- [DIRECTIONS]: In exact form, please repeat the records from their opening line down to the line with "From S2P Require Import Config.", including that line.

- [SUPPLIED RECORDS]:
════════════════

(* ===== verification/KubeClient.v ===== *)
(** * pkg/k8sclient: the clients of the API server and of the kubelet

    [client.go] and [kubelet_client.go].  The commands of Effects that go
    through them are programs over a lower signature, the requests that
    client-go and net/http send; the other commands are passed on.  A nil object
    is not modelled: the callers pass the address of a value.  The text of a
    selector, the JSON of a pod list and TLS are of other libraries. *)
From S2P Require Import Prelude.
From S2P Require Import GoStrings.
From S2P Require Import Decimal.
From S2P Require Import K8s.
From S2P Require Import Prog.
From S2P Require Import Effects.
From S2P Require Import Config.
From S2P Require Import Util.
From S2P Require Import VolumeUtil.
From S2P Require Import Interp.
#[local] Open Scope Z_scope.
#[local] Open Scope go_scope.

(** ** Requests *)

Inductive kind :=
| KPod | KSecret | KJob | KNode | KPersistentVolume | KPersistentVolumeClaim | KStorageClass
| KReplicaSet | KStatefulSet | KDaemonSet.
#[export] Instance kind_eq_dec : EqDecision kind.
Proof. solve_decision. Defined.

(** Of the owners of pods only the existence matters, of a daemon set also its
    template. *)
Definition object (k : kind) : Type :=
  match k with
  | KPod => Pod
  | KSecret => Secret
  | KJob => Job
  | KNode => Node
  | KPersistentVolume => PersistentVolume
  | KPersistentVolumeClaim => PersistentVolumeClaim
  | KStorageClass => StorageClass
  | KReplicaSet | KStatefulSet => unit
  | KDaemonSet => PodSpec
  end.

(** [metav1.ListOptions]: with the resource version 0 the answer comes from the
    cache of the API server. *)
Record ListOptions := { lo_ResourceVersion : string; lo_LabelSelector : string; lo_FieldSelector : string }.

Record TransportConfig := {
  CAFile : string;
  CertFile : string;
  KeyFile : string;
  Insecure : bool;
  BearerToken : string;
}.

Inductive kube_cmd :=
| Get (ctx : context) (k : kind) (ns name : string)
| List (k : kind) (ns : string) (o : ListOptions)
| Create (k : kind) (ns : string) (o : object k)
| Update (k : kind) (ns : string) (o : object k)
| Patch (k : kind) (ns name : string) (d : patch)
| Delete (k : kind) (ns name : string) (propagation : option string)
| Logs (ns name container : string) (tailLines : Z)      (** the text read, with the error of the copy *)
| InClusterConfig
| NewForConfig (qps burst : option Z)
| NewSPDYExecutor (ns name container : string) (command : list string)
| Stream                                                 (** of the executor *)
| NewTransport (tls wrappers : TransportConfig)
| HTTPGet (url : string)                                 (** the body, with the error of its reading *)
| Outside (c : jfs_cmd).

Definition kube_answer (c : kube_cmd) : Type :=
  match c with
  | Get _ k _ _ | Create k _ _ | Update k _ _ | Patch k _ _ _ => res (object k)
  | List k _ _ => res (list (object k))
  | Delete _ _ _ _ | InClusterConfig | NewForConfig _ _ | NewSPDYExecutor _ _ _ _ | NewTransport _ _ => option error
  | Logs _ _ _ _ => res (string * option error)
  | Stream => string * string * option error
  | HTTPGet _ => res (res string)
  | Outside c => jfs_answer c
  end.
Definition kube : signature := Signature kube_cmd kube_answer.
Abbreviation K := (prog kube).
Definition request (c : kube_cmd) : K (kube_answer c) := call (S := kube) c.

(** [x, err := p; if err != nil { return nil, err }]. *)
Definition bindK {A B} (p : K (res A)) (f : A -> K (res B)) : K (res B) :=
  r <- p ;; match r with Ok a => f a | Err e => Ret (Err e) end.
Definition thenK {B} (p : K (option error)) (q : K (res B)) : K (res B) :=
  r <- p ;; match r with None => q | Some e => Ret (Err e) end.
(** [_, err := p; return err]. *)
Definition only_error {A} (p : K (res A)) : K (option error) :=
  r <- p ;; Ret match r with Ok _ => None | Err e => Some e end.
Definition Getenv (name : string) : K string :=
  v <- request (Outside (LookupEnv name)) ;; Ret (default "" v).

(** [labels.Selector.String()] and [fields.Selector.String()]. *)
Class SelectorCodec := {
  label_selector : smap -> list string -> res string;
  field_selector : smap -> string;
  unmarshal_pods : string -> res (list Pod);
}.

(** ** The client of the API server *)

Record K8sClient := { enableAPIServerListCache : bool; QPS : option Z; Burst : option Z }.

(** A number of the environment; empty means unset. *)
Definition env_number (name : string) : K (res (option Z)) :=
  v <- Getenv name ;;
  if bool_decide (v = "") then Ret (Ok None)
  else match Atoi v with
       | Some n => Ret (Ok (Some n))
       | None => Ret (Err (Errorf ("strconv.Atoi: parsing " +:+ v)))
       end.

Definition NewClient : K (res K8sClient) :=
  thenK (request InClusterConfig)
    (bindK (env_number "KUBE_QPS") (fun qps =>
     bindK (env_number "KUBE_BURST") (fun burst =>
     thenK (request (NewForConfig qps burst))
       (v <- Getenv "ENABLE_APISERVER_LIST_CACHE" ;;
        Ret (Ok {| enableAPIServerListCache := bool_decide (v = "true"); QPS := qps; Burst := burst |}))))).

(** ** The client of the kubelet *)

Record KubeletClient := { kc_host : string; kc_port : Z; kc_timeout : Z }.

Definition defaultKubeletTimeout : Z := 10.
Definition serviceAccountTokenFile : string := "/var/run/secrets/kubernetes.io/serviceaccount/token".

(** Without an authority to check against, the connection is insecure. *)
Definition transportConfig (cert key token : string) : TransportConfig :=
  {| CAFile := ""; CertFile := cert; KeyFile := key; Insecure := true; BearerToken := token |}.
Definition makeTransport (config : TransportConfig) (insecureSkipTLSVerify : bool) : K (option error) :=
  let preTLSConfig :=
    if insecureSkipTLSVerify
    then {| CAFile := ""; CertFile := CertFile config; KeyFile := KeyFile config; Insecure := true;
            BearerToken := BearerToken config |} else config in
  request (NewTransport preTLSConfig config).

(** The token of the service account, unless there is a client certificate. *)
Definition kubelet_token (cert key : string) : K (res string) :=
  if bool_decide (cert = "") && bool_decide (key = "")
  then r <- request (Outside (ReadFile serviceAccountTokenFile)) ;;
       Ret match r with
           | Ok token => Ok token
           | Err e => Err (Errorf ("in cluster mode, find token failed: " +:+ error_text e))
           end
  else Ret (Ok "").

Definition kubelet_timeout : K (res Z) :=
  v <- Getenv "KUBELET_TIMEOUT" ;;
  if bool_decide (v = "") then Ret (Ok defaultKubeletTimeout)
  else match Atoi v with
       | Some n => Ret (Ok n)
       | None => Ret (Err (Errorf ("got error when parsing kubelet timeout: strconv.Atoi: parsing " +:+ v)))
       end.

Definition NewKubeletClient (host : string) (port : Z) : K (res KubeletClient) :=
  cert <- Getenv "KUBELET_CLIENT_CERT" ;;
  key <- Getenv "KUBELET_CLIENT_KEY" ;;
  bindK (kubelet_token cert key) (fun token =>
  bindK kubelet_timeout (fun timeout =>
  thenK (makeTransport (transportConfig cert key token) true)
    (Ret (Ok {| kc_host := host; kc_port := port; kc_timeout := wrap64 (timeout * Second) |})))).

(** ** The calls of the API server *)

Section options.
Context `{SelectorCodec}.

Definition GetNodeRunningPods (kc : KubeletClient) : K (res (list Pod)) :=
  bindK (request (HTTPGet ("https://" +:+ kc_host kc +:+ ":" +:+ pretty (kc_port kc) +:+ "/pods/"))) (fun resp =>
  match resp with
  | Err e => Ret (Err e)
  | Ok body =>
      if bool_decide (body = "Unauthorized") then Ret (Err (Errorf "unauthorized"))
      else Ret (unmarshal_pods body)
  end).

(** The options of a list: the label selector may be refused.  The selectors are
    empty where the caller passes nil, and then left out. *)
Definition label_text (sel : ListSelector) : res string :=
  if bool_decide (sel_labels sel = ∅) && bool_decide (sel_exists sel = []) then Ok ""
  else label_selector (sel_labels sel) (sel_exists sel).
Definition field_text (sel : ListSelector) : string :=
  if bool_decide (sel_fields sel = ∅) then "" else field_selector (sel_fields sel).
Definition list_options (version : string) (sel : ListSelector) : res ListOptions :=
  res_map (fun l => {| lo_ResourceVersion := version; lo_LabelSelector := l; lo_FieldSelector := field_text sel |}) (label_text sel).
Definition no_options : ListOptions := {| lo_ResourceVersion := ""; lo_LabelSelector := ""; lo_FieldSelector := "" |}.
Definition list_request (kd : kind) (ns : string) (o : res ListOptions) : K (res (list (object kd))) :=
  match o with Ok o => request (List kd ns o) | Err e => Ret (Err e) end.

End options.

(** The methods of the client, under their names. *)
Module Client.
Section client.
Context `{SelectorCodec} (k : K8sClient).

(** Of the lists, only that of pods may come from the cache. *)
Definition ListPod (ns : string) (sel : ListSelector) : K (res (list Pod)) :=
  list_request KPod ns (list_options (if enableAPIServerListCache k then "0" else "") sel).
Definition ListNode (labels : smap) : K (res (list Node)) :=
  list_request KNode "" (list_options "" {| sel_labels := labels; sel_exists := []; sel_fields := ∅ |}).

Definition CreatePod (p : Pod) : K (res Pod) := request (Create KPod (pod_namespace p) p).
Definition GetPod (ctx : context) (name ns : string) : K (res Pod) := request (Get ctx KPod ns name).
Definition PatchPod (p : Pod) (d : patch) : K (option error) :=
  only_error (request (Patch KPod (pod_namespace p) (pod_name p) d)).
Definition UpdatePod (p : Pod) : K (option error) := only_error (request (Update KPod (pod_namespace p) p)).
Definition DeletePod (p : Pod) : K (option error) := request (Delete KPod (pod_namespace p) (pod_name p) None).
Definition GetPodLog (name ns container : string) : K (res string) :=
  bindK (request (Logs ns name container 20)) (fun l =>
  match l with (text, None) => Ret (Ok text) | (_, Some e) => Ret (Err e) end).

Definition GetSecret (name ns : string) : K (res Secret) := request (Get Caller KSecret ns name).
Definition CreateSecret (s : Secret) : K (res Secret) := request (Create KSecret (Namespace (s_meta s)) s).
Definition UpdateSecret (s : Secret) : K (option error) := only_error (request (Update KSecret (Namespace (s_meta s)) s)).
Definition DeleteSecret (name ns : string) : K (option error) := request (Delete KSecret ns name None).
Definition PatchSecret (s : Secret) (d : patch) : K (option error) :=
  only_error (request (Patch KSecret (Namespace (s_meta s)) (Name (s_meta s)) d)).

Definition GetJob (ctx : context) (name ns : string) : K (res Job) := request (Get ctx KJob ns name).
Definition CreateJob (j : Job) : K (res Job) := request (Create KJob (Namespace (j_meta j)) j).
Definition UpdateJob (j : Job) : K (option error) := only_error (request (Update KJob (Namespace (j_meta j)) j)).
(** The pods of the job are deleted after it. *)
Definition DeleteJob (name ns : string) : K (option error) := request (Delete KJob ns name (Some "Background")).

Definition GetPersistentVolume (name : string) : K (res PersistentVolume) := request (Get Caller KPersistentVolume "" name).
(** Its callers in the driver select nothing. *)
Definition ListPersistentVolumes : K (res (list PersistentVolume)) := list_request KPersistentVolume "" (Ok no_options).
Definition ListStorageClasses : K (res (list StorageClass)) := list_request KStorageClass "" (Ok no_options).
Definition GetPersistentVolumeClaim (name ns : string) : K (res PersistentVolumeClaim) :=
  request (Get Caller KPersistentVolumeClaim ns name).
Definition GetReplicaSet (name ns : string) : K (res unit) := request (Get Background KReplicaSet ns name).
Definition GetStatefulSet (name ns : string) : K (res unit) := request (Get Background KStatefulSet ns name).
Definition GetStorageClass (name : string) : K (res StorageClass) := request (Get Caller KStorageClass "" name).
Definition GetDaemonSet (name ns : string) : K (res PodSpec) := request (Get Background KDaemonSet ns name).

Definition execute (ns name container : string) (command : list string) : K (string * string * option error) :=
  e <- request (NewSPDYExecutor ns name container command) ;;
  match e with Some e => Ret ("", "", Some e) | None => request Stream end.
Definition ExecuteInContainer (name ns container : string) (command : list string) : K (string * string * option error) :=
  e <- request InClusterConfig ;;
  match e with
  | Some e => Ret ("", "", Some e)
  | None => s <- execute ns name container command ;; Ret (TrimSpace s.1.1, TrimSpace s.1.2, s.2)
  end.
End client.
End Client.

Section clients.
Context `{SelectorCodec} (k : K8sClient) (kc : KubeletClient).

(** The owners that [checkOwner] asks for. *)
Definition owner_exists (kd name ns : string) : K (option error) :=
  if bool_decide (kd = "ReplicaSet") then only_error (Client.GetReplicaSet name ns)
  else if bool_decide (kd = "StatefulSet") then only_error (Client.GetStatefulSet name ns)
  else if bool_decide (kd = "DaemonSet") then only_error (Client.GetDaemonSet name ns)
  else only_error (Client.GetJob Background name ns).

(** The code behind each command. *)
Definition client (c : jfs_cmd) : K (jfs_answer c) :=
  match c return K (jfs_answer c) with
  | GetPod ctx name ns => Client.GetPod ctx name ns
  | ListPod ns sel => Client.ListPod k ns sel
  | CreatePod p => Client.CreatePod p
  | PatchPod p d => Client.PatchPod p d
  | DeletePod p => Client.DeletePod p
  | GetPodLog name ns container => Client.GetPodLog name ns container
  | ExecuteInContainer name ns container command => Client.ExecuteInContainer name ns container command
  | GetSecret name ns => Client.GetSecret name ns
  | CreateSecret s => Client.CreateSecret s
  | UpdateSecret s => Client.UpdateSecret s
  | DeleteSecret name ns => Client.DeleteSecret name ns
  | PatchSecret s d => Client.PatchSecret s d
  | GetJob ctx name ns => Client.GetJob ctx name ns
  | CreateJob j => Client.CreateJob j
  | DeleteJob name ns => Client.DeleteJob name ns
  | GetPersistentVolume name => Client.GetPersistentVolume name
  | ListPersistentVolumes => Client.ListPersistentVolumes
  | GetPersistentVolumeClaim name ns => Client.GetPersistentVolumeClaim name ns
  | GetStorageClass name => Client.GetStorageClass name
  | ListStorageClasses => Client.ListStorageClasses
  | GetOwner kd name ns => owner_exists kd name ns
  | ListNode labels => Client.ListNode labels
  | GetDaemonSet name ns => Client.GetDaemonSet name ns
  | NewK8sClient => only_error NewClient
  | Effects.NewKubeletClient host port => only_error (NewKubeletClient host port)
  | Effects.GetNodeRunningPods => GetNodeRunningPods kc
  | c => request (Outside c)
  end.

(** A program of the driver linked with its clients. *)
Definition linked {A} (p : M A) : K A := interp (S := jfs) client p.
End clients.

════════════════

- [WRITTEN REPLY]:
(* ===== verification/KubeClient.v ===== *)
(** * pkg/k8sclient: the clients of the API server and of the kubelet

    [client.go] and [kubelet_client.go].  The commands of Effects that go
    through them are programs over a lower signature, the requests that
    client-go and net/http send; the other commands are passed on.  A nil object
    is not modelled: the callers pass the address of a value.  The text of a
    selector, the JSON of a pod list and TLS are of other libraries. *)
From S2P Require Import Prelude.
From S2P Require Import GoStrings.
From S2P Require Import Decimal.
From S2P Require Import K8s.
From S2P Require Import Prog.
From S2P Require Import Effects.
From S2P Require Import Config.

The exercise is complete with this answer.